(* ===== verification/SubscribeFacts.v ===== *)
(** * The example application: its invariant

    What holds of the state of [examples/subscribe.c] between the calls it makes:
    which requests sit in which slot, which of its arrays hold strings, and that
    the client is ready for the next call ([ExoSafe]). *)

From stdpp Require Import relations.
From S2P Require Import Prelude Mem CoapDefs CoapMessage Pal ExoDefs ExoBuild ExoProcess ExoRules ExoSpec ExoEnds ExoProps ExoSafe ExoSafeProps ExoSilent Subscribe.

(** ** Numbers *)

(** The number a list of digits stands for. *)
Fixpoint from_digits (acc : Z) (l : list Z) : Z :=
  match l with
  | [] => acc
  | c :: l => from_digits (10 * acc + (c - 48)) l
  end.

Definition digit (c : Z) : Prop := 48 <= c < 58.

Lemma digits_spec fuel : forall n acc, 0 <= n < 10 ^ Z.of_nat fuel -> (0 < fuel)%nat ->
  exists l, digits fuel n acc = l ++ acc /\ Forall digit l /\ (length l <= fuel)%nat /\ l <> [] /\
    forall a, from_digits a l = a * 10 ^ zlen l + n.
Proof.
  induction fuel as [|fuel IH]; intros n acc Hn Hf; [lia|]. cbn [digits].
  pose proof (Z.mod_pos_bound n 10 ltac:(lia)) as Hm. destruct (Z.ltb_spec n 10).
  - exists [48 + n mod 10]. split; [done|]. split; [by repeat constructor; unfold digit; lia|].
    split; [simpl; lia|]. split; [done|]. intros a. cbn [from_digits]. change (zlen [48 + n mod 10]) with 1.
    rewrite Z.mod_small by lia. lia.
  - rewrite Nat2Z.inj_succ, Z.pow_succ_r in Hn by lia.
    destruct fuel as [|fuel]; [simpl in Hn; lia|].
    destruct (IH (n / 10) (48 + n mod 10 :: acc)) as (l & Hl & Hd & Hlen & Hne & Hv); [|lia|].
    { split; [apply Z.div_pos; lia|]. apply Z.div_lt_upper_bound; lia. }
    exists (l ++ [48 + n mod 10]). rewrite Hl, <- app_assoc. split; [done|].
    split; [apply Forall_app; split; [done|by repeat constructor; unfold digit; lia]|].
    rewrite length_app. split; [simpl; lia|]. split; [by destruct l|]. intros a.
    assert (Happ : forall x a, from_digits a (x ++ [48 + n mod 10]) = 10 * from_digits a x + n mod 10).
    { intros x. induction x as [|c x IHx]; intros a'; simpl; [lia|apply IHx]. }
    rewrite Happ, Hv, zlen_app. change (zlen [48 + n mod 10]) with 1. zlen_pos.
    rewrite Z.pow_add_r by lia. pose proof (Z.div_mod n 10 ltac:(lia)). lia.
Qed.

Lemma decimal_digits n : 0 <= n < 2 ^ 64 -> Forall digit (decimal n) /\ (length (decimal n) <= 20)%nat /\
  decimal n <> [] /\ from_digits 0 (decimal n) = n.
Proof.
  intros Hn. unfold decimal. destruct (digits_spec 20 n []) as (l & -> & ? & ? & ? & Hv); [|lia|].
  - change (10 ^ Z.of_nat 20) with 100000000000000000000. lia.
  - rewrite app_nil_r. split; [done|]. split; [done|]. split; [done|]. rewrite Hv. lia.
Qed.
Lemma news_call w o m pl sv blk e1 now e2 r e3 e4 t e5 e6 : listening w o -> notifies m o pl sv ->
  w_heap w !! 6%nat = Some blk -> zlen blk = 32 ->
  exopal_udp_recv 576 (w_env w) = (0, encode m, e1) -> exopal_get_time e1 = (now, e2) -> libc_rand e2 = (r, e3) ->
  pass_ends e3 e4 -> exopal_get_time e4 = (t, e5) ->
  exopal_udp_send (encode (ack_msg (m_mid m))) e5 = (0, e6) ->
  exo_operate addr1 stack1 addr2 stack2 op_count w = Ok (EXO_IDLE,
    set_ops (<[1%nat := notified o m sv now r]> (w_ops w))
      (set_env e6 (set_heap (<[6%nat := pl ++ 0 :: drop (length pl + 1) blk]> (w_heap w)) w))).
Proof.
  intros Hl Hn Hblk Hbl Hrecv Htime Hrand Hend Ht Hsend.
  pose proof (lookup_lt_Some _ _ _ (listening_op w o Hl)) as Hlt. pose proof (listening_others w o t Hl) as Hoth.
  set (heap := <[6%nat := _]> (w_heap w)).
  set (oa := to_acknowledge o m sv now r). set (ob := notified o m sv now r).
  set (wa := set_ops (<[1%nat := oa]> (w_ops w)) (set_env e3 (set_heap heap w))).
  set (wb := set_ops (<[1%nat := ob]> (w_ops w)) (set_env e6 (set_heap heap w))).
  destruct (notified_acknowledged o m sv now r) as (Hst & Hmid & Hack). fold oa ob in Hst, Hmid, Hack.
  destruct (active_op_acks t 1 (stack_pdu addr2 stack2) (set_env e5 wa) oa e6) as (p & Hact); try done.
  { by apply list_lookup_insert_eq. }
  { rewrite Hmid. apply Hn. }
  { by rewrite Hmid. }
  rewrite Hack in Hact. cbn [wa set_ops set_env set_heap w_ops] in Hact. rewrite list_insert_insert_eq in Hact.
  rewrite (operate_call addr1 stack1 addr2 stack2 op_count w w (set_env e4 wa) t e5 wb t 1 ob); try done.
  - unfold ob, notified. by destruct (_ =? _).
  - by rewrite (ls_device _ _ Hl).
  - unfold device_stage. by rewrite (ls_device _ _ Hl).
  - apply (waiting_message_then addr1 stack1 op_count w m e1 wa); try done; [apply Hn..| |].
    + intros q HR. by eapply news_matched.
    + intros q HF. apply pass_ends_step; [done|done|]. intros j Hj. destruct (decide (j = 1%nat)) as [->|Hne].
      * exists oa. split; [by apply list_lookup_insert_eq|]. destruct Hst as [-> | ->]; done.
      * destruct (listening_unused w o j Hl Hj Hne) as (x & Hx & Hu). exists x. cbn.
        rewrite list_lookup_insert_ne by done. unfold unused in Hu. by rewrite Hu.
  - apply (active_ops_one t _ _ p _ 1); [unfold op_count; lia| |done|].
    + intros j Hj Hne1. cbn. rewrite list_lookup_insert_ne by done. apply Hoth; [lia|done].
    + intros j Hj. cbn. by rewrite !list_lookup_insert_ne by done.
  - unfold op_count. lia.
  - by apply list_lookup_insert_eq.
  - by apply others_rest_insert.
  - unfold ob, notified. by destruct (_ =? _).
Qed.
End Call.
━━━━━━━━━━
- Action item
Wherever a line of the data above contains "Require", copy that line.

- Problem solution
From stdpp Require Import relations.
From S2P Require Import Prelude Mem CoapDefs CoapMessage Pal ExoDefs ExoBuild ExoProcess ExoRules ExoSpec ExoEnds ExoProps ExoSafe ExoSafeProps ExoSilent Subscribe.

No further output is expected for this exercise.